What Paid Sick Leave Could Mean for Arkansas’s High Flu Rates

Two dozen Arkansas residents died from the flu last week, bringing the total number of flu deaths this season to 94. According to state health officials the number could reach as high as 270 before spring, based on previous outbreaks

The length and severity of this year’s flu season shows a major increase compared to previous years. According to Dr. John Brineman from Blue Cross Blue Shield, about two-thirds of those who died from flu this season were unvaccinated.

“Flu rates vary as a function of vaccination rates, how effective the vaccine is, and the underlying health of the individual,” he says. “Flu death rates vary dependent on that last variable and age.”

But what about the third that did get vaccinated? And what about the small but still significant percentage of the population who may not be able to safely receive vaccines?

Vaccination rates are just one of multiple factors that have an effect on flu transmission rates. However, it isn’t always enough to just get vaccinated. Sometimes people will just come down with the flu—but how do we prevent spreading it to vulnerable members of the population?

“Infants and older folks have higher death rates,” explains Dr. Brineman.

Medical professionals, like Brineman, usually recommend staying home from work or school when experiencing even mild flu symptoms.
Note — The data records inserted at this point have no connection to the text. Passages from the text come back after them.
(** C10.  After createLatencyNodes the direct inputs are, first, the
    original inputs that already were at the maximum latency, in their
    original order, and then one new LatencyAudioNode for each of the
    other inputs, in their original order; each new node has exactly one
    direct input, the original it stands for, so that the originals
    reached through the new list are a permutation of the original list
    (none lost, none twice); and each new node has been prepared with the
    playback info: its delay line is primed for the block size. *)
Theorem createLatencyNodes_direct_inputs
        (info : PlaybackInitialisationInfo)
        (self : ptr) (ownedNodes : list ptr) (nodes : list node) (next : ptr) :
  0 <= blockSize info ->
  let maxLatency := latencyOf (SummingAudioNode self ownedNodes nodes) in
  let prepared := fst (SummingAudioNode_prepareToPlay
                         info (SummingAudioNode self ownedNodes nodes) next) in
  let kept := filter (atLatency maxLatency) nodes in
  let wrapped := filter (fun n => negb (atLatency maxLatency n)) nodes in
  exists inserted : list node,
    getDirectInputNodes prepared = kept ++ inserted
    /\ Forall2 (insertedFor info maxLatency) wrapped inserted
    /\ map getDirectInputNodes inserted = map (fun orig => [orig]) wrapped
    /\ Permutation (kept ++ flat_map getDirectInputNodes inserted) nodes
    /\ Forall (delayLinePrimed info) inserted.
Proof.
  intros Hb maxLatency prepared kept wrapped.
  destruct (createLatencyNodes_nodes info self ownedNodes nodes next)
    as (inserted & E & F).
  fold maxLatency in E, F. fold kept in E. fold wrapped in F.
  exists inserted. split; [|split; [|split; [|split]]].
  - unfold prepared. now rewrite prepareToPlay_direct_inputs.
  - exact F.
  - clear E. induction F as [|o n os ns (s & ow & ->) _ IH]; simpl; congruence.
  - rewrite (insertedFor_inputs F). apply filter_split_Permutation.
  - assert (Hge : Forall (fun n => 0 <= maxLatency - latencyOf n) wrapped).
    { unfold wrapped. apply Forall_forall. intros n Hn.
      apply filter_In in Hn as [Hn _].
      unfold maxLatency. rewrite summing_latency.
      pose proof (fold_max_ge_all (map latencyOf nodes) 0) as Hall.
      rewrite Forall_forall in Hall.
      specialize (Hall (latencyOf n) (in_map _ _ _ Hn)). lia. }
    clear E. induction F as [|o n os ns (s & ow & ->) _ IH]; constructor.
    + inversion Hge; subst. now apply prepareToPlay_primed.
    + inversion Hge; subst. now apply IH.
Qed.
Lemma rewrite_loop rs it s q log :
  for_iter (R := unit) (fun _ r =>
      m <- ask (match_ r) ;;
      if m then
        assign_url (toUrl r) ;;
        _addGetParams (params r) ;;
        ret None
      else ret None) it rs (mkWorld s q log)
  = (None, mkWorld s (resolved rs q) log).
Proof.
  revert it q. induction rs as [|r rs IH]; intros it q; cbn [for_iter]; [done|].
  unfold bind at 1. rewrite rewrite_body_run. cbn [request server assigned].
  unfold resolved. cbn [applied].
  destruct (match_ r q); by rewrite IH.
Qed.

Lemma rewriteRequest_run w :
  _rewriteRequest w
  = (tt, mkWorld (server w) (resolved (_rewrites (server w)) (request w)) (assigned w)).
Proof.
  destruct w as [s q log].
  unfold _rewriteRequest, bind, gets; cbn [server request assigned].
  by rewrite rewrite_loop.
Qed.

Lemma attach_body_run h w :
  (f <- ask (filter h) ;;
   if f then
     c <- ask (canHandle h) ;;
     if c then setHandler (self h) ;; ret (Some tt)
     else ret None
   else ret None) w
  = if accepts (request w) h
    then (Some tt, exec (setHandler (self h)) w)
    else (None, w).
Proof.
  unfold accepts, bind, ask, gets, ret, exec, setHandler, modify.
  destruct (filter h (request w)); [|done]. by destruct (canHandle h (request w)).
Qed.

Lemma attachHandler_miss w :
  (forall h, h ∈ _handlers (server w) -> accepts (request w) h = false) ->
  _attachHandler w = (tt, exec (setHandler (self (catchAllHandler (server w)))) w).
Proof.
  intros Hmiss. unfold _attachHandler. unfold bind at 1. unfold gets at 1.
  unfold bind at 1. rewrite for_iter_miss; [done|].
  intros i h Hh. by rewrite attach_body_run, (Hmiss h Hh).
Qed.

Lemma attachHandler_hit w pre h post :
  _handlers (server w) = pre ++ h :: post ->
  (forall h', h' ∈ pre -> accepts (request w) h' = false) ->
  accepts (request w) h = true ->
  _attachHandler w = (tt, exec (setHandler (self h)) w).
Proof.
  intros Hsplit Hpre Hh. unfold _attachHandler. unfold bind at 1. unfold gets at 1.
  unfold bind at 1. rewrite Hsplit.
  erewrite for_iter_hit; [done| |].
  - intros i x Hx. by rewrite attach_body_run, (Hpre x Hx).
  - by rewrite attach_body_run, Hh.
Qed.

(** Selection ends in one [setHandler] call, on a registered handler or on
    the catch-all. *)
Lemma attachHandler_cases w :
  exists p,
    _attachHandler w = (tt, exec (setHandler p) w)
    /\ (p = self (catchAllHandler (server w))
        \/ exists h, h ∈ _handlers (server w) /\ self h = p).
Proof.
  destruct (first_hit_split (accepts (request w)) (_handlers (server w)))
    as [Hall|(pre & h & post & Hsplit & Hpre & Hh)].
  - exists (self (catchAllHandler (server w))). split; [|by left].
    by apply attachHandler_miss.
  - exists (self h). split; [by apply (attachHandler_hit w pre h post)|].
    right. exists h. split; [|done].
    rewrite Hsplit. apply elem_of_app. right. apply list_elem_of_here.
Qed.
(** The loop over the dataset; [collected] holds the keys of the dict of
    that name, in insertion order. *)
Fixpoint collect_loop (W : world) (ds : list (nat * picture))
    (collected : list string) : M unit :=
  match ds with
  | [] => ret tt
  | (label, img) :: ds' =>
      match nth_error label_names label with
      | None => raise IndexError
      | Some label_name =>
          collected' <--
            (if existsb (String.eqb label_name) collected then ret collected
             else
               let path := joinpath eurosat_dir (label_name +:+ ".png") in
               save_picture W path img ;;;
               append_eurosat_image path ;;;
               ret (collected ++ [label_name])) ;;
          if (3 <=? length collected')%nat then ret tt
          else collect_loop W ds' collected'
      end
  end.

(** The body of the [try]. *)
Definition eurosat_from_tfds (W : world) : M unit :=
  lift_err (import_tfds W) ;;;
  print MsgLoadingEurosat ;;;
  ds <-- lift (tfds_load W) ;;
  mkdir_exist_ok eurosat_dir ;;;
  collect_loop W ds [] ;;;
  n <-- len_eurosat_images ;;
  print (MsgSavedEurosat n).

(** The class names given to the sample pictures and the functions of
    [skimage.data] that load them. *)
Definition fallback_imgs : list (string * string) :=
  [("Residential", "astronaut"); ("River", "coffee"); ("Forest", "grass")].

Definition fallback_path (item : string * string) : string :=
  joinpath eurosat_dir (fst item +:+ ".png").

(** One turn of [for name, func in fallback_imgs], with its bare [except]. *)
Definition fallback_one (W : world) (item : string * string) : M unit :=
  try_except_pass
    (img <-- lift (sample W (snd item)) ;;
     let path := fallback_path item in
     let img_save := if (ndim img =? 3)%nat then rgb2gray_uint8 W img else img in
     save_picture W path img_save ;;;
     append_eurosat_image path).

(** The body of [except ImportError]. *)
Definition eurosat_fallback (W : world) : M unit :=
  print MsgTensorflowMissing ;;;
  mkdir_exist_ok eurosat_dir ;;;
  for_each (fallback_one W) fallback_imgs ;;;
  n <-- len_eurosat_images ;;
  print (MsgFallbackCount n).

Definition reset_eurosat_images : M unit :=
  λ s, (Ok tt, State (fs s) (console s) (net_log s) []).

Definition acquire_eurosat (W : world) : M unit :=
  reset_eurosat_images ;;;
  try_except_ImportError (eurosat_from_tfds W) (eurosat_fallback W).
(** Lines 2213-2224, one known machine. *)
Definition update_known (updated : gmap MachineID Unavailability) (m : Master)
    (id : MachineID) : Master :=
  match updated !! id with
  | Some u => updateUnavailability id (Some u) m
  | None =>
    let m := set_machines (update_machine (set_mode UP) id (machines m)) m in
    updateUnavailability id None m
  end.

(** Lines 2228-2238, one machine of one window. *)
Definition save_machine (window : Window) (m : Master) (id : MachineID) : Master :=
  let info := mkMachineInfo id DRAINING None in
  let m := set_machines (update_machine (set_info info) id (machines m)) m in
  updateUnavailability id (Some (window_unavailability window)) m.

(** The continuation of the schedule update (lines 2189-2245), run with
    the registrar's answer. *)
Definition maintenanceSchedule_then (schedule : Schedule) (result : bool)
    (m : Master) : Outcome :=
  if negb result then Aborted "CHECK(result)"
  else
    let updated := collect_updated schedule in
    let known := (map_to_list (machines m)).*1 in
    let m := foldl (update_known updated) m known in
    let m := foldl (λ m window, foldl (save_machine window) m (machine_ids window))
               m (windows schedule) in
    let m := set_schedules [] m in
    let m := set_schedules (schedules m ++ [schedule]) m in
    respond m OK.

(** Lines 2289-2301 and 2390-2402: every machine must be known and in
    the mode [expected]. *)
Fixpoint check_machines `{MaintenanceWire} (expected : Mode) (complaint : string)
    (ids : list MachineID) (m : Master) : option Response :=
  match ids with
  | [] => None
  | id :: rest =>
    match machines m !! id with
    | None =>
      Some (BadRequest ("Machine '" +:+ stringify_MachineID id +:+
                        "' is not part of a maintenance schedule"))
    | Some machine =>
      if decide (mode (info machine) ≠ expected) then
        Some (BadRequest ("Machine '" +:+ stringify_MachineID id +:+ complaint))
      else check_machines expected complaint rest m
    end
  end.

(** Lines 2322-2337: the agents of one machine; [None] when
    [CHECK_NOTNULL(slave)] fails. *)
Fixpoint shutdown_slaves (slaveIds : list SlaveID) (m : Master) : option Master :=
  match slaveIds with
  | [] => Some m
  | slaveId :: rest =>
    match slaves m !! slaveId with
    | None => None
    | Some slave =>
      let m := emit (ShutdownMessage (pid slave) "Operator initiated 'Machine DOWN'") m in
      shutdown_slaves rest (removeSlave slaveId slave m)
    end
  end.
That sounds simple enough, but for many individuals, taking a sick day is just not possible. Max Oliver is a former Sam’s Club employee who recalls how difficult it was to take off work because of illness.

“As far as I remember, if you were going to call in sick, you were supposed to know 24 hours in advance if possible,” says Oliver. “You’re allowed 3 absences–and I think two tardies counted as an absence—and then you get written up.”

By the time individuals start experiencing the first symptoms of the flu, the virus is already transmittable. In Max’s case, if he started experiencing symptoms on a work day, he would have to show up anyway to avoid disciplinary action.

Only 34 percent of low-income, part-time, and service industry workers receive paid sick leave, according to the Bureau of Labor Statistics. But on top that, many of these jobs also have policies in place that can penalize employees for refusing to go to work sick.

Anna Zolten is currently an employee at Aristotle, Inc., a marketing agency. Prior to this job, Zolten only worked restaurant jobs, where she was heavily pressured to come to work sick.

“Sometimes I would be responsible for calling my coworkers to replace me during a shift, putting pressure on me as if I can’t take off if I don’t find a replacement,” says Zolten. “I worked a few times when I shouldn’t because my bosses told me I’d be fired if I didn’t show up.”

At her higher-paying salary job, Zolten receives paid time off that she can use for vacations or sick days.

“Now, I feel easily able to take off when I’m physically sick and can actually take care of myself instead of putting my livelihood before my wellbeing,” she says.

According to a survey by the Center for Research and Public Policy (CRPP), more than half of food industry employees go to work sick. Forty-five percent of those surveyed said that they go to work sick because they can’t afford to lose the money. These fields carry a high transmission risk because employees must handle food and drink and communicate with large numbers of people.

As a result of progressive labor movements, several cities have enacted ordinances mandating paid sick leave. A paper by Stefan Pichler and Nicholas Ziebarth published by the German Institute for Economic Research indicates that flu infection rates declined in some localities by as much as 20 percent after sick leave ordinance laws were passed. For states with high flu death rates, such as Arkansas, that could mean lives saved.

However, Arkansans shouldn’t expect sick leave ordinances any time soon. In March 2017, governor Asa Hutchinson signed SB 668, a preemptive law that prohibits local governments from requiring employers to provide more benefits than the state law requires. Essentially, the law prevents local governments from requiring businesses to offer anything more than the state standard, including mandatory sick leave.

Flu rates are soaring all over the United States right now, but especially in the southern U.S, where some of the nation’s poorest states are located, according to CNN. If the correlation between mandatory sick leave laws and flu infection rates are as strong as Pichler and Ziebarth’s paper, then Arkansans shouldn’t expect the severity of flu seasons to significantly decrease any time soon.